It doesn’t matter what branch of the military your loved one is in, separation is eminent. Deployed service members have a rough road ahead of them, but often the struggle at home is overlooked. Those family members left behind are challenged to “keep the home fires burning” and that is usually easier said than done, especially when children are involved. Here are a few ways to help you survive your loved one’s deployment.
Care packages are a fun and easy way to pass the time and it can involve everyone in the family. Not to mention the morale boost it will give your loved one. Care packages can have fun themes or they can be filled with items that are useful or needed by the service member. Have fun making them and don’t forget to include a letter. Most of the time that is the most important part of the care package!
Say something nice every day. This is especially relevant when you have a spouse or significant other that is deployed. It is so easy for tensions to run high during a deployment.
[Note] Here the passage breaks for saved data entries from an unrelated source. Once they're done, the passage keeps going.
(* ===== verification/Lru.v ===== *)
(** * The bounded LRU map the cache is built on

    [lru::LruCache] is a third-party crate: the class [Lru] names the
    operations src/src/cache.rs calls, and its laws are the crate's documented
    behaviour, told through [lru_iter], the entries from most to least recently
    used. [list_lru] is an instance that keeps exactly that list. *)

From Stdlib Require Import ZArith Lia.
From stdpp Require Import base numbers list option sets.
From S2P Require Import Prelude.

(** ** Association lists in recency order *)

Section Assoc.
Context {K V : Type} `{EqDecision K}.

Fixpoint assoc (k : K) (l : list (K * V)) : option V :=
  match l with
  | [] => None
  | (k', v) :: l' => if decide (k' = k) then Some v else assoc k l'
  end.

Definition remove_key (k : K) (l : list (K * V)) : list (K * V) :=
  filter (fun p => p.1 <> k) l.

(** A full map drops its least recently used entry to take a new key. *)
Definition put_list (cap : nat) (k : K) (v : V) (l : list (K * V)) : list (K * V) :=
  match assoc k l with
  | Some _ => (k, v) :: remove_key k l
  | None => (k, v) :: (if (length l <? cap)%nat then l else take (cap - 1) l)
  end.

Definition touch_list (k : K) (l : list (K * V)) : list (K * V) :=
  match assoc k l with
  | Some v => (k, v) :: remove_key k l
  | None => l
  end.

Definition modify_list (k : K) (f : V -> V) (l : list (K * V)) : list (K * V) :=
  (fun p => if decide (p.1 = k) then (p.1, f p.2) else p) <$> l.

Definition keys (l : list (K * V)) : list K := fst <$> l.

Lemma assoc_None k l : assoc k l = None <-> k ∉ keys l.
Proof.
  induction l as [|[k' v] l IH]; simpl; [split; [set_solver|done]|].
  case_decide; subst; set_solver.
Qed.

Lemma assoc_Some_elem k v l : assoc k l = Some v -> (k, v) ∈ l.
Proof.
  induction l as [|[k' v'] l IH]; simpl; [done|].
  case_decide; [intros [= ->]; subst; set_solver|set_solver].
Qed.

Lemma elem_assoc k v l : NoDup (keys l) -> (k, v) ∈ l -> assoc k l = Some v.
Proof.
  induction l as [|[k' v'] l IH]; [set_solver|]. simpl. intros [Hn Hd]%NoDup_cons Hin.
  case_decide as E.
  - subst. apply elem_of_cons in Hin as [[= ->]|Hin]; [done|].
    destruct Hn. apply list_elem_of_fmap. by exists (k, v).
  - apply IH; [done|]. apply elem_of_cons in Hin as [[= ? ?]|]; [congruence|done].
Qed.

Lemma assoc_elem k v l : NoDup (keys l) -> assoc k l = Some v <-> (k, v) ∈ l.
Proof. split; [apply assoc_Some_elem | by apply elem_assoc]. Qed.

Lemma keys_remove k l x : x ∈ keys (remove_key k l) <-> x ∈ keys l /\ x <> k.
Proof.
  unfold keys, remove_key. rewrite !list_elem_of_fmap. split.
  - intros [p [-> [Hk Hp]%list_elem_of_filter]]. eauto.
  - intros [[p [-> Hp]] Hk]. exists p. split; [done|]. by apply list_elem_of_filter.
Qed.

Lemma NoDup_keys_filter (P : K * V -> Prop) `{!forall p, Decision (P p)} l :
  NoDup (keys l) -> NoDup (keys (filter P l)).
Proof.
  unfold keys. induction l as [|p l IH]; [done|]. rewrite fmap_cons, NoDup_cons. intros [Hn Hd].
  rewrite filter_cons. case_decide; [|by apply IH]. rewrite fmap_cons, NoDup_cons.
  split; [|by apply IH]. intros Hin. apply Hn. rewrite list_elem_of_fmap in *.
  destruct Hin as [q [-> [_ Hq]%list_elem_of_filter]]. eauto.
Qed.

Lemma assoc_remove_eq k l : assoc k (remove_key k l) = None.
Proof. apply assoc_None. rewrite keys_remove. tauto. Qed.

Lemma assoc_remove_ne k k' l : k <> k' -> assoc k' (remove_key k l) = assoc k' l.
Proof.
  intros Hne. induction l as [|[k0 v] l IH]; [done|]. unfold remove_key in *.
  rewrite filter_cons. simpl. case_decide as E; simpl; [by rewrite IH|].
  subst. by rewrite decide_False.
Qed.

Lemma filter_other k l : k ∉ keys l -> filter (fun p => p.1 <> k) l = l.
Proof.
  induction l as [|p l IH]; [done|]. unfold keys in *. rewrite fmap_cons, not_elem_of_cons.
  intros [? ?]. rewrite filter_cons_True by done. by rewrite IH.
Qed.

Lemma length_remove_Some k v l : NoDup (keys l) -> assoc k l = Some v ->
  length l = S (length (remove_key k l)).
Proof.
  induction l as [|[k' v'] l IH]; [done|]. unfold remove_key in *. simpl.
  intros [Hn Hd]%NoDup_cons. rewrite filter_cons. simpl. case_decide as E; intros H.
  - subst. rewrite decide_False by tauto. f_equal. f_equal. symmetry. by apply filter_other.
  - rewrite decide_True by done. simpl. f_equal. by apply IH.
Qed.

Lemma NoDup_put cap k v l : NoDup (keys l) -> NoDup (keys (put_list cap k v l)).
Proof.
  intros Hd. unfold put_list. destruct (assoc k l) eqn:E; simpl; apply NoDup_cons.
  - split; [rewrite keys_remove; tauto|by apply NoDup_keys_filter].
  - apply assoc_None in E. case_match; [done|]. unfold keys in *. rewrite fmap_take.
    split; [intros Hin; apply E; apply list_elem_of_lookup in Hin as [i Hi]; rewrite lookup_take_Some in Hi; apply list_elem_of_lookup; naive_solver|].
    rewrite <- (take_drop (cap - 1) (fst <$> l)) in Hd. by apply NoDup_app in Hd as [? _].
Qed.

Lemma NoDup_touch k l : NoDup (keys l) -> NoDup (keys (touch_list k l)).
Proof.
  intros Hd. unfold touch_list. destruct (assoc k l); simpl; [|done]. apply NoDup_cons.
  split; [rewrite keys_remove; tauto|by apply NoDup_keys_filter].
Qed.

Lemma keys_modify k f l : keys (modify_list k f l) = keys l.
Proof.
  unfold keys, modify_list. rewrite <- list_fmap_compose. apply list_fmap_ext.
  intros i [k' v] _. simpl. by case_decide.
Qed.

Lemma assoc_put_eq cap k v l : assoc k (put_list cap k v l) = Some v.
Proof. unfold put_list. destruct (assoc k l); simpl; by rewrite decide_True. Qed.

Lemma assoc_app k l l' : assoc k (l ++ l') = match assoc k l with Some v => Some v | None => assoc k l' end.
Proof. induction l as [|[k0 v] l IH]; simpl; [done|]. by case_decide. Qed.

(** Other keys keep their entry or are the evicted one. *)
Lemma assoc_put_ne cap k k' v l : k <> k' ->
  assoc k' (put_list cap k v l) = assoc k' l \/
  (assoc k' (put_list cap k v l) = None /\ assoc k l = None /\ (cap <= length l)%nat).
Proof.
  intros Hne. unfold put_list. destruct (assoc k l) eqn:E; simpl; rewrite decide_False by done.
  - left. by apply assoc_remove_ne.
  - destruct (length l <? cap)%nat eqn:Hl; [by left|]. apply Nat.ltb_ge in Hl.
    rewrite <- (take_drop (cap - 1) l) at 2. rewrite assoc_app.
    destruct (assoc k' (take (cap - 1) l)); [by left|right; split_and!; done].
Qed.

(** What a put makes of every key: the new value under its own, and at most one
    victim, the least recently used key of a full map. *)
Lemma put_victim cap k v l : NoDup (keys l) -> (1 <= cap)%nat -> (length l <= cap)%nat ->
  exists victim,
    (forall x, assoc x (put_list cap k v l) =
       if decide (k = x) then Some v else if decide (victim = Some x) then None else assoc x l) /\
    match victim with
    | None => is_Some (assoc k l) \/ (length l < cap)%nat
    | Some y => assoc k l = None /\ length l = cap /\ fst <$> last l = Some y
    end.
Proof.
  intros Hd Hc Hl. unfold put_list. destruct (assoc k l) as [v0|] eqn:E.
  - exists None. split; [|eauto]. intros x. cbn. case_decide; [done|]. by rewrite assoc_remove_ne by done.
  - destruct (length l <? cap)%nat eqn:F; [apply Nat.ltb_lt in F|apply Nat.ltb_ge in F].
    + exists None. split; [|eauto]. intros x. cbn. by case_decide.
    + destruct l as [|[y r] l' _] using rev_ind; [cbn in F; lia|]. rewrite length_app in F, Hl. cbn in F, Hl.
      assert (take (cap - 1) (l' ++ [(y, r)]) = l') as -> by (apply take_app_length'; lia).
      exists (Some y). rewrite last_snoc, length_app. cbn. split; [|split_and!; [done|lia|done]].
      unfold keys in Hd. rewrite fmap_app, NoDup_app in Hd. destruct Hd as (_ & Hd & _).
      intros x. case_decide; [done|]. rewrite assoc_app. case_decide as Hy.
      * injection Hy as <-. apply assoc_None. intros Hin. apply (Hd y); [done|]. cbn. set_solver.
      * destruct (assoc x l'); [done|]. cbn. by rewrite decide_False by congruence.
Qed.

Lemma assoc_touch k k' l : assoc k' (touch_list k l) = assoc k' l.
Proof.
  unfold touch_list. destruct (assoc k l) eqn:E; [|done]. simpl.
  case_decide; [congruence|]. by apply assoc_remove_ne.
Qed.

Lemma assoc_modify k k' f l :
  assoc k' (modify_list k f l) = (if decide (k = k') then f else Datatypes.id) <$> assoc k' l.
Proof.
  unfold modify_list. induction l as [|[k0 v] l IH]; [done|]. rewrite fmap_cons. cbn [fst snd].
  destruct (decide (k0 = k)) as [->|]; cbn [assoc].
  - destruct (decide (k = k')); [done|]. by rewrite IH.
  - destruct (decide (k0 = k')) as [->|]; [by rewrite decide_False by done|]. by rewrite IH.
Qed.

Lemma length_put cap k v l :
  NoDup (keys l) -> (1 <= cap)%nat -> (length l <= cap)%nat -> (length (put_list cap k v l) <= cap)%nat.
Proof.
  intros Hd Hc Hl. unfold put_list. destruct (assoc k l) eqn:E; simpl.
  - pose proof (length_remove_Some _ _ _ Hd E). lia.
  - destruct (length l <? cap)%nat eqn:F; [apply Nat.ltb_lt in F; lia|]. rewrite length_take. lia.
Qed.

Lemma length_touch k l : NoDup (keys l) -> length (touch_list k l) = length l.
Proof.
  intros Hd. unfold touch_list. destruct (assoc k l) eqn:E; [|done]. simpl.
  by rewrite (length_remove_Some _ _ _ Hd E).
Qed.

Lemma elem_put cap k v l p : p ∈ put_list cap k v l -> p = (k, v) \/ p ∈ l.
Proof.
  unfold put_list, remove_key. destruct (assoc k l); rewrite elem_of_cons.
  - rewrite list_elem_of_filter. tauto.
  - case_match; [done|]. intros [?|Hin]; [tauto|]. right.
    rewrite <- (take_drop (cap - 1) l). set_solver.
Qed.

Lemma elem_touch k l p : p ∈ touch_list k l -> p ∈ l.
Proof.
  unfold touch_list, remove_key. destruct (assoc k l) eqn:E; [|done].
  rewrite elem_of_cons, list_elem_of_filter. intros [->|?]; [|tauto]. by apply assoc_Some_elem.
Qed.

End Assoc.

(** ** The interface *)

Class Lru (K V : Type) `{EqDecision K} : Type := {
  lru : Type;
  lru_new : nat -> lru;
  lru_cap : lru -> nat;
  lru_iter : lru -> list (K * V);
  lru_len : lru -> nat;
  lru_put : K -> V -> lru -> lru;
  lru_peek : K -> lru -> option V;
  lru_get : K -> lru -> option V * lru;
  (** [if let Some(v) = c.peek_mut(k) { *v = f(v) }] *)
  lru_modify : K -> (V -> V) -> lru -> lru;
  lru_pop : K -> lru -> lru;
  lru_clear : lru -> lru;
  lru_nodup : forall c, NoDup (keys (lru_iter c));
  lru_len_iter : forall c, lru_len c = length (lru_iter c);
  lru_iter_new : forall n, lru_iter (lru_new n) = [];
  lru_cap_new : forall n, lru_cap (lru_new n) = n;
  lru_iter_put : forall k v c, lru_iter (lru_put k v c) = put_list (lru_cap c) k v (lru_iter c);
  lru_cap_put : forall k v c, lru_cap (lru_put k v c) = lru_cap c;
  lru_peek_iter : forall k c, lru_peek k c = assoc k (lru_iter c);
  lru_get_fst : forall k c, fst (lru_get k c) = assoc k (lru_iter c);
  lru_iter_get : forall k c, lru_iter (snd (lru_get k c)) = touch_list k (lru_iter c);
  lru_cap_get : forall k c, lru_cap (snd (lru_get k c)) = lru_cap c;
  lru_iter_modify : forall k f c, lru_iter (lru_modify k f c) = modify_list k f (lru_iter c);
  lru_cap_modify : forall k f c, lru_cap (lru_modify k f c) = lru_cap c;
  lru_iter_pop : forall k c, lru_iter (lru_pop k c) = remove_key k (lru_iter c);
  lru_cap_pop : forall k c, lru_cap (lru_pop k c) = lru_cap c;
  lru_iter_clear : forall c, lru_iter (lru_clear c) = [];
  lru_cap_clear : forall c, lru_cap (lru_clear c) = lru_cap c;
}.

Create Rewrite HintDb lru.
#[export] Hint Rewrite @lru_len_iter @lru_iter_new @lru_cap_new @lru_iter_put @lru_cap_put
  @lru_peek_iter @lru_get_fst @lru_iter_get @lru_cap_get @lru_iter_modify @lru_cap_modify
  @lru_iter_pop @lru_cap_pop @lru_iter_clear @lru_cap_clear : lru.
#[export] Hint Resolve lru_nodup : rust.

(** ** A list that satisfies it *)

Section ListLru.
Context {K V : Type} `{EqDecision K}.

Record list_cache : Type := mkListCache {
  lc_cap : nat;
  lc_items : list (K * V);
  lc_nodup : NoDup (keys lc_items);
}.

Definition lc_new (n : nat) : list_cache := mkListCache n [] NoDup_nil_2.
Definition lc_put (k : K) (v : V) (c : list_cache) : list_cache :=
  mkListCache (lc_cap c) (put_list (lc_cap c) k v (lc_items c)) (NoDup_put _ _ _ _ (lc_nodup c)).
Definition lc_get (k : K) (c : list_cache) : option V * list_cache :=
  (assoc k (lc_items c),
   mkListCache (lc_cap c) (touch_list k (lc_items c)) (NoDup_touch _ _ (lc_nodup c))).
Definition lc_modify (k : K) (f : V -> V) (c : list_cache) : list_cache :=
  mkListCache (lc_cap c) (modify_list k f (lc_items c))
    (eq_ind_r (fun l => NoDup l) (lc_nodup c) (keys_modify k f (lc_items c))).
Definition lc_pop (k : K) (c : list_cache) : list_cache :=
  mkListCache (lc_cap c) (remove_key k (lc_items c)) (NoDup_keys_filter _ _ (lc_nodup c)).
Definition lc_clear (c : list_cache) : list_cache := mkListCache (lc_cap c) [] NoDup_nil_2.

Definition list_lru : Lru K V.
Proof.
  refine {|
  lru := list_cache;
  lru_new := lc_new;
  lru_cap := lc_cap;
  lru_iter := lc_items;
  lru_len := fun c => length (lc_items c);
  lru_put := lc_put;
  lru_peek := fun k c => assoc k (lc_items c);
  lru_get := lc_get;
  lru_modify := lc_modify;
  lru_pop := lc_pop;
  lru_clear := lc_clear;
  |}.
  all: try (intros; reflexivity). intros c. apply lc_nodup.
Defined.

End ListLru.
Oftentimes, stress and loneliness can be interpreted as anger, frustration, and blame to the spouse/significant other. While these feelings may be felt, it is important to remember that communication is the only thing you have at this point in time, whether the communication be by email, Skype, letters, or phone calls. Saying something nice, comforting, encouraging, or funny can help boost spirits on both sides of the deployment. Concentrating on what is good in the relationship will help keep the two of you strong and bring you even closer together in the end.
Keep a journal. Write in your “deployment journal” daily about your feelings, your day, your dreams, and anything else that comes to your mind. Once your journal is full, you can send it in a care package to your loved one for them to read or you can keep it for yourself. Either way, it is a therapeutic way to channel your feelings and emotions during a deployment.
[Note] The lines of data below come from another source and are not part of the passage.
(** [next_uid]: the counter is an atomic [u32]; [fetch_add] wraps and the loop
    skips [UID_NONE]. Two rounds always suffice. *)
Fixpoint next_uid_loop (fuel : nat) (ctr : Z) : option (Z * Z) :=
  match fuel with
  | O => None
  | S f =>
    let uid := ctr in
    let ctr' := as_u32 (ctr + 1) in
    if negb (uid =? UID_NONE) then Some (uid, ctr') else next_uid_loop f ctr'
  end.
Definition next_uid (ctr : Z) : option (Z * Z) := next_uid_loop 2 ctr.

Definition TYPE_MASK : Z :=
  F_IPV4 ∣∣ F_IPV6 ∣∣ F_CNAME ∣∣ F_NEG ∣∣ F_NXDOMAIN ∣∣ F_REVERSE
  ∣∣ F_DNSKEY ∣∣ F_DS ∣∣ F_RR ∣∣ F_DNSSEC.

Definition type_flags (flags : Z) : Z := Z.land flags TYPE_MASK.

Record CacheKey : Type := mkKeyOf { ck_name : str; ck_flags : Z }.

#[global] Instance CacheKey_eq_dec : EqDecision CacheKey.
Proof. solve_decision. Defined.
#[global] Instance CacheKey_countable : Countable CacheKey.
Proof.
  apply (inj_countable' (fun k => (ck_name k, ck_flags k)) (fun p => mkKeyOf p.1 p.2)).
  by intros [].
Defined.

Record CacheRecord : Type := mkRec {
  cr_name : str;
  cr_flags : Z;
  cr_ttl : Z;
  cr_expires : Instant;
  cr_addr : option AllAddr;
  cr_rdata : option (list u8);
  cr_uid : Z;
}.

Definition with_ttl (r : CacheRecord) (ttl : Z) : CacheRecord :=
  mkRec (cr_name r) (cr_flags r) ttl (cr_expires r) (cr_addr r) (cr_rdata r) (cr_uid r).
Definition with_expires (r : CacheRecord) (e : Instant) : CacheRecord :=
  mkRec (cr_name r) (cr_flags r) (cr_ttl r) e (cr_addr r) (cr_rdata r) (cr_uid r).
Definition with_flags (r : CacheRecord) (f : Z) : CacheRecord :=
  mkRec (cr_name r) f (cr_ttl r) (cr_expires r) (cr_addr r) (cr_rdata r) (cr_uid r).

Record CacheStats : Type := mkStats {
  st_inserts : Z; st_evictions : Z; st_hits : Z; st_misses : Z; st_size : nat }.

Inductive InsertOutcome : Type :=
| Inserted | ZeroTtlDropped | BlockedSameAddr | BlockedConflict | CachingDisabled.
#[global] Instance InsertOutcome_eq_dec : EqDecision InsertOutcome.
Proof. solve_decision. Defined.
If you have children, make a “homecoming chain”. The children in our Family Readiness Group made paper chains to hang in their houses of the days left until homecoming. Each day, the child can tear off one of the chain links. This is a great craft to do and it keeps the children involved and excited about homecoming. Also, children love to send their pictures and artwork along with a letter to the service member.
Find time to do things for yourself! Maybe you have put finishing your degree on hold or maybe you have placed things you once loved on the back burner. Deployment is a perfect to do those things and to put your interests first again. Go exercise, pick up a new hobby, learn something new, or attend a special interest group meeting. Doing things that you enjoy will keep you busy, boost your own morale, and help the time seem to pass quickly.
Attend Family Readiness Group (FRG) or other support group meetings. Being left behind when a loved one is deployed can be very difficult. These groups share the same experiences that you are going through and can provide support and friendship. Most groups schedule lots of activities, play dates for children, and meetings to keep busy and informed.
Remember, staying busy is the key to passing the time quickly!